175 GREENWICH STREET, FL 59

NEW YORK, NY 10007

November 30, 2021

SB Northstar LP

c/o Walkers Corporate Limited

190 Elgin Avenue; George Town

Grand Cayman, Cayman Islands

 

  Re:

$750,000,000 Convertible Note Syndication Commitment

Ladies and Gentlemen:

This letter agreement (this “Letter Agreement”) is being entered into in connection with the obligation of SB Northstar LP, a Cayman Islands exempted limited partnership (the “Committed Party”) to purchase $750,000,000 aggregate principal amount (the “Commitment Amount”) of convertible promissory notes (the “Convertible Notes”) issued by Aurora Acquisition Corp., a Cayman Islands exempted company limited by shares (the “Issuer”), convertible into shares of Class A common stock of the Issuer, on certain terms agreed to among the Issuer, Better HoldCo, Inc., a Delaware corporation (the “Company”) and the Committed Party (the foregoing, the “Commitment”).

In consideration of the Commitment and for other good and valuable consideration, the receipt and sufficiency of which is hereby acknowledged, Vishal Garg, the President and founder of the Company (the “Founder” and each of the Committed Party and the Founder, a “Party” and together, the “Parties”) does hereby agree with the Committed Party as follows:

1.    Covenant of the Founder. (a) The Founder agrees to use his reasonable best efforts to, and to cause the Company to use its reasonable best efforts to, upon the provision of a written notice by the Committed Party to the Founder, either (i) replace the Commitment of the Committed Party with a similar or alternative financing commitment, resulting in a release of the Committed Party’s Commitment in full or in part (an “Alternative Financing”) or (ii) to the extent Alternative Financing for the Commitment Amount has not been arranged that would replace the Committed Party’s Commitment in full, assist the Committed Party to assign its remaining Commitment to third parties (and obtain a release) in full of such remaining Commitment prior to the issuance of the Convertible Notes (a “Syndication”).

(b)    Such efforts in connection with a Syndication shall include, but not be limited to, using reasonable best efforts in:

 

  (i)

Causing the Company to engage one or more investment banks to undertake a customary syndication process, with all customary fees and expenses for such to be paid by the Committed Party;


  (ii)

Causing the Company to prepare, as such investment bank may request, customary presentations or marketing materials;

 

  (iii)

Causing the Company’s independent auditors and counsel to provide customary “comfort letters” and opinions; and

 

  (iv)

Providing all documentation and other information and diligence materials about the Company that are reasonably requested by the investment banks engaged with respect to the Syndication, including applicable “know your customer” and anti- money laundering rules and regulations.

2.    Indemnification for Losses or Payment to Founder of Gains on the Commitment Amount.
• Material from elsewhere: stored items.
(* ===== verification/StorageClass.v ===== *)
(** * Classes of storage failures

    Models [core/src/storage_class.rs].  The text of an error is what the crate
    [rusqlite] displays: a parameter.  Its error code is the one [SqliteFailure]
    carries.  Also the join error of [core/src/blocking_sqlite.rs]. *)

From S2P Require Import Prelude.
From S2P Require Import RustStr.
From S2P Require Import Db.

Class Rusqlite := { error_to_string : sqlite_error -> string }.

Inductive StorageFailureClass := Transient | InsufficientStorage | Other.

#[global] Instance StorageFailureClass_eq_dec : EqDecision StorageFailureClass.
Proof. solve_decision. Defined.

(** [str::contains]. *)
Fixpoint contains_str (needle s : string) : bool :=
  starts_with needle s
  || match s with "" => false | String _ s => contains_str needle s end.

Definition sqlite_error_code (err : sqlite_error) : option sqlite_code :=
  match err with SqliteFailure code _ => Some code | _ => None end.

(** A worker that did not return: cancelled by the runtime, or panicked. *)
Record BlockingJoinError := { join_is_cancelled : bool }.

Section Classify.
Context `{Rusqlite}.

Definition is_transient_storage_error (err : sqlite_error) : bool :=
  bool_decide (sqlite_error_code err = Some DatabaseBusy)
  || bool_decide (sqlite_error_code err = Some DatabaseLocked)
  || let msg := to_ascii_lowercase (error_to_string err) in
     contains_str "database is locked" msg || contains_str "database table is locked" msg.

Definition is_insufficient_storage_error (err : sqlite_error) : bool :=
  bool_decide (sqlite_error_code err = Some DiskFull)
  || let msg := to_ascii_lowercase (error_to_string err) in
     contains_str "database or disk is full" msg || contains_str "disk is full" msg
     || contains_str "no space left" msg || contains_str "not enough space" msg.

(** What [Display] of an error with a message prints. *)
Class RusqliteLaws : Prop := {
  failure_text : forall code msg, error_to_string (SqliteFailure code (Some msg)) = msg;
}.

Definition classify_storage_failure (err : sqlite_error) : StorageFailureClass :=
  if is_insufficient_storage_error err then InsufficientStorage
  else if is_transient_storage_error err then Transient
  else Other.
End Classify.

(** A message none of the searches finds. *)
Definition harmless (msg : string) : bool :=
  let msg := to_ascii_lowercase msg in
  negb (existsb (fun part => contains_str part msg)
          ["database or disk is full"; "disk is full"; "no space left"; "not enough space";
           "database is locked"; "database table is locked"]).

Lemma classify_corrupt `{RusqliteLaws} msg :
  harmless msg = true -> classify_storage_failure (corrupt_error msg) = Other.
Proof.
  unfold harmless, classify_storage_failure, is_insufficient_storage_error, is_transient_storage_error, corrupt_error.
  rewrite failure_text. cbn [existsb sqlite_error_code]. intros Hh%negb_true_iff.
  repeat (apply orb_false_iff in Hh as [? Hh]). rewrite !bool_decide_false by done. cbn [orb].
  repeat match goal with E : contains_str _ _ = false |- _ => rewrite E; clear E end. done.
Qed.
At any time, any of the Founder, the Company or the Committed Party, shall have the non-exclusive right to Syndicate, or otherwise arrange the sale of, the Convertible Notes to third-party purchasers, on arm’s length terms, including by engaging a nationally recognized investment bank. Any such Syndication or sale arranged by the Company or the Founder or arranged by the Committed Party (only if such Syndication or sale by the Committed Party occurs after the second anniversary of the final funding of the Convertible Notes) shall be an “Indemnification Event”. Any Syndication or sale arranged by the Committed Party finalized prior to such second anniversary shall not be an Indemnification Event. To the extent that the Committed Party realizes any gain on sale from the Syndication, sale or holding to maturity or redemption of the Convertible Notes (including any previously received interest or principal payments or any other proceeds), such gain shall be paid in immediately available funds to the Founder. In addition, upon any conversion of any portion of Notes into equity and/or other consideration, the Committed Party shall pay to the Founder in immediately available funds the amount equal to any gain based on the market value of such equity and/or other consideration on the date of such conversion (which in the case of listed Company common stock shall be based on closing price). Upon the occurrence of an Indemnification Event, to the extent the Committed Party realizes a loss on sale (including any previously received interest or principal payments or any other proceeds), the Founder shall pay an amount equal to such realized loss in immediately available funds to the Committed Party. For the avoidance of doubt, (A) any loss suffered by the Committed Party post the conversion of the Convertible Notes into common shares of the Company, shall not be subject to any loss indemnification by the Founder and (B) the Founder shall not be responsible for any losses realized due to customary fees paid to any investment bank for the Syndication or sale of the Convertible Notes.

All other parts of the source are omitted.